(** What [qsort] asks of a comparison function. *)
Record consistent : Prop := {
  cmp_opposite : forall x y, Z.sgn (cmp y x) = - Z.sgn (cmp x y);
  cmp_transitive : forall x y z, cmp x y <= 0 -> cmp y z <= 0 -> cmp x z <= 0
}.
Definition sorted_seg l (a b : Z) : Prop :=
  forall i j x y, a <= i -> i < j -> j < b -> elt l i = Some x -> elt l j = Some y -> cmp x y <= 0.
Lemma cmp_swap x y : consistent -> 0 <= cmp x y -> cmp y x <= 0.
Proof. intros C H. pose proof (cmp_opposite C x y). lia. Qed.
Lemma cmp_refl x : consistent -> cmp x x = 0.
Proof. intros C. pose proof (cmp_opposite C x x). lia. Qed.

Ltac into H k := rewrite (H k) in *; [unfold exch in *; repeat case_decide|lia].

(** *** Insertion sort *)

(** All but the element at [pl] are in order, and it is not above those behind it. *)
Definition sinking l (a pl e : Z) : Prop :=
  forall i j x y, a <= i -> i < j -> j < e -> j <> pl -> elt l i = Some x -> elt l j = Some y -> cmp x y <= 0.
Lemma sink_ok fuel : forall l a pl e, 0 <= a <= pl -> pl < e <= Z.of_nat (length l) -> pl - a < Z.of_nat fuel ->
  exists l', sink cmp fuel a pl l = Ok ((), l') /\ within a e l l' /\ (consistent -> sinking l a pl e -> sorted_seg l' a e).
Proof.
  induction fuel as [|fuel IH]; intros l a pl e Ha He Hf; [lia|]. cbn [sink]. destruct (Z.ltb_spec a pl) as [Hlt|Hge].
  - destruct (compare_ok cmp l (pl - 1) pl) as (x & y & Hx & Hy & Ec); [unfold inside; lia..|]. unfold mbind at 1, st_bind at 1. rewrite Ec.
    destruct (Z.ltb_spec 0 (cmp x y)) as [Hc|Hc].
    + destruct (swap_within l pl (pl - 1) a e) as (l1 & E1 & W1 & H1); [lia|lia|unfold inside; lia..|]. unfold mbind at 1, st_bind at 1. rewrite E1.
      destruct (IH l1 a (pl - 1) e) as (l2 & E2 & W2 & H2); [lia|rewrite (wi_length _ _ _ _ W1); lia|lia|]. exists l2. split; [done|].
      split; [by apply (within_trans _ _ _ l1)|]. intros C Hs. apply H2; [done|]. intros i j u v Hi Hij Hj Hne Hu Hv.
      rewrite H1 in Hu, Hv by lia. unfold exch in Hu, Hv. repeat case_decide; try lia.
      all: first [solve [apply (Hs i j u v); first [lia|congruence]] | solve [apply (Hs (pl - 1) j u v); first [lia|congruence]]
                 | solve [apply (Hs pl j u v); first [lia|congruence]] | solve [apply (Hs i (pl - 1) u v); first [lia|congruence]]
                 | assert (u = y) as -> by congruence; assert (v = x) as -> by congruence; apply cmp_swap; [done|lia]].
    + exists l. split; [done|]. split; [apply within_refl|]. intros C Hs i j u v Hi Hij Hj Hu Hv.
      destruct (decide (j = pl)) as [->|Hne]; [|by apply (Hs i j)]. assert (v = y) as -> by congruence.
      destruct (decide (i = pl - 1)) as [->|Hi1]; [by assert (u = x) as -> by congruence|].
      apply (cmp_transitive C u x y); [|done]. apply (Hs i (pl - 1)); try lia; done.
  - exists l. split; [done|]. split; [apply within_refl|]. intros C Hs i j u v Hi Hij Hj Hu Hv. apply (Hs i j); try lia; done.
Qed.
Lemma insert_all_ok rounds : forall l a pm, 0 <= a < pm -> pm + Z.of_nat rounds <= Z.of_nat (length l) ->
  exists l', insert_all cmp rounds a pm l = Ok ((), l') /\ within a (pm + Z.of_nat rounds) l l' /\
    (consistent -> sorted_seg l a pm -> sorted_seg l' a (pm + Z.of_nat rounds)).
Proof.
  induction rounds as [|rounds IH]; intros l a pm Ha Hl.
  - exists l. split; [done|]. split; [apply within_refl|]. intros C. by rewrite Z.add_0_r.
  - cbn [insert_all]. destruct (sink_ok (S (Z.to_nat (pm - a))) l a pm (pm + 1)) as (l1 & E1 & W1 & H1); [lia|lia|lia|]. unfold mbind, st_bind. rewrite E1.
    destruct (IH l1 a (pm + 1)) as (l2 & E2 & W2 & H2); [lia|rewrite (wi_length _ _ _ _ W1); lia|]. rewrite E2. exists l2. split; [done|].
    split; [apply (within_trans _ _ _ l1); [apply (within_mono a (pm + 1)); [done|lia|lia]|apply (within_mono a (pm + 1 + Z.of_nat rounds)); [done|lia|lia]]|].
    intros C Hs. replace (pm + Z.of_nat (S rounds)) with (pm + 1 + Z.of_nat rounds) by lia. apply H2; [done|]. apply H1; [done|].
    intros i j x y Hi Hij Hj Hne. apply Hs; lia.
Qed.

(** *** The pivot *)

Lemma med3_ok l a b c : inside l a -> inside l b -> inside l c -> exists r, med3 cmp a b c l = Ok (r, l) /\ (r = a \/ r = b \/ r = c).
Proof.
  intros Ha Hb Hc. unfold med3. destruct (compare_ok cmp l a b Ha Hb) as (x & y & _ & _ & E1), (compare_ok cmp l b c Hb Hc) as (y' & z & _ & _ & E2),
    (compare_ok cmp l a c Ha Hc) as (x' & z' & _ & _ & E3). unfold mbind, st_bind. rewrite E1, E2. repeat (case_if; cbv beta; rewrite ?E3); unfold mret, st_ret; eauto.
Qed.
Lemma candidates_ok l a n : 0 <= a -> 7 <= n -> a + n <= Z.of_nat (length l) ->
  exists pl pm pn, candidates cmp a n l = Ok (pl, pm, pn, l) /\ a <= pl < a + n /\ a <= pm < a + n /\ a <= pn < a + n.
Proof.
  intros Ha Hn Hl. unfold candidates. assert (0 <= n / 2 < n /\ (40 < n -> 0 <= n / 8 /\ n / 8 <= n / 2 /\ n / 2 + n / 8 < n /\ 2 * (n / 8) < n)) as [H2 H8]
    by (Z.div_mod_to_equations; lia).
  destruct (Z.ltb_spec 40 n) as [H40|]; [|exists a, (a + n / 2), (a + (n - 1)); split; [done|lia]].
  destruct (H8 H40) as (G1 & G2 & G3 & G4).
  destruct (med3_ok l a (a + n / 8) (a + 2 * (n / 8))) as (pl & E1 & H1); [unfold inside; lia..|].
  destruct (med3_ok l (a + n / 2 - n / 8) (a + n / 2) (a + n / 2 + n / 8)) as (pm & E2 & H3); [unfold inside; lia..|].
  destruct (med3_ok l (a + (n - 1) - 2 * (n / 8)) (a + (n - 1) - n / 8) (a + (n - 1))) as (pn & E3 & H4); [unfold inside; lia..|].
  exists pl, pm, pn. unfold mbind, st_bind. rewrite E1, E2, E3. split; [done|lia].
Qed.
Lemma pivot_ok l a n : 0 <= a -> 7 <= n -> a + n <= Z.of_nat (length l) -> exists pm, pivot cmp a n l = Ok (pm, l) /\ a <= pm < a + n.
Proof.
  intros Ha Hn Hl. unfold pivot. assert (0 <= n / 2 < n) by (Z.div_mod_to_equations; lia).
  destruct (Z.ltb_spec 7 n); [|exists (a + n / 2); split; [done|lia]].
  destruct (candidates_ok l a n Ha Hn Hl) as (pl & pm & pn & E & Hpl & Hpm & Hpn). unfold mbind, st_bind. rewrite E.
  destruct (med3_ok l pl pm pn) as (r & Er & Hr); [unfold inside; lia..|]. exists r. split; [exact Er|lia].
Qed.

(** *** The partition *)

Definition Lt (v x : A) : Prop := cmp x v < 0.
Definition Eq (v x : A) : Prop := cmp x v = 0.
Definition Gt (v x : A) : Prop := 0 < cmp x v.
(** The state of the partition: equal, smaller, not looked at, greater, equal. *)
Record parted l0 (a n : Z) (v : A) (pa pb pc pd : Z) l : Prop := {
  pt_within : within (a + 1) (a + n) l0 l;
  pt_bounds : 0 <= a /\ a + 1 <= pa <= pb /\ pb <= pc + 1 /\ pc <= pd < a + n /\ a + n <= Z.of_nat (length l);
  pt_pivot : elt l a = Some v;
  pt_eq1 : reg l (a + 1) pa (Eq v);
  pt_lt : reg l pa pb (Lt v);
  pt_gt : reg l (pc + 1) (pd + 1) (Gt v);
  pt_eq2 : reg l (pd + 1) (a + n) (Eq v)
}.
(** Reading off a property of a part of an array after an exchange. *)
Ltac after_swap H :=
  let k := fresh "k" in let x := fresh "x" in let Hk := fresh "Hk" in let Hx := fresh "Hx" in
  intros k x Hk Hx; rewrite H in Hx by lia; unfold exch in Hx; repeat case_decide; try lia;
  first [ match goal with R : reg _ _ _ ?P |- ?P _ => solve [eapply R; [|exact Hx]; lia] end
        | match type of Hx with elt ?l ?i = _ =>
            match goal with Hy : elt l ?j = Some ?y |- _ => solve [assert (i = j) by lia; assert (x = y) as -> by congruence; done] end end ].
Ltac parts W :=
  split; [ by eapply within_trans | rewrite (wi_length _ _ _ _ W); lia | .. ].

__TASK PROMPT__.
Repeat the entries above exactly, beginning at their first line and ending with the line that contains "Lemma cmp_refl x : consistent -> cmp x x = 0.", with nothing added.

__RESULT BELOW__.
(** What [qsort] asks of a comparison function. *)
Record consistent : Prop := {
  cmp_opposite : forall x y, Z.sgn (cmp y x) = - Z.sgn (cmp x y);
  cmp_transitive : forall x y z, cmp x y <= 0 -> cmp y z <= 0 -> cmp x z <= 0
}.
Definition sorted_seg l (a b : Z) : Prop :=
  forall i j x y, a <= i -> i < j -> j < b -> elt l i = Some x -> elt l j = Some y -> cmp x y <= 0.
Lemma cmp_swap x y : consistent -> 0 <= cmp x y -> cmp y x <= 0.
Proof. intros C H. pose proof (cmp_opposite C x y). lia. Qed.
Lemma cmp_refl x : consistent -> cmp x x = 0.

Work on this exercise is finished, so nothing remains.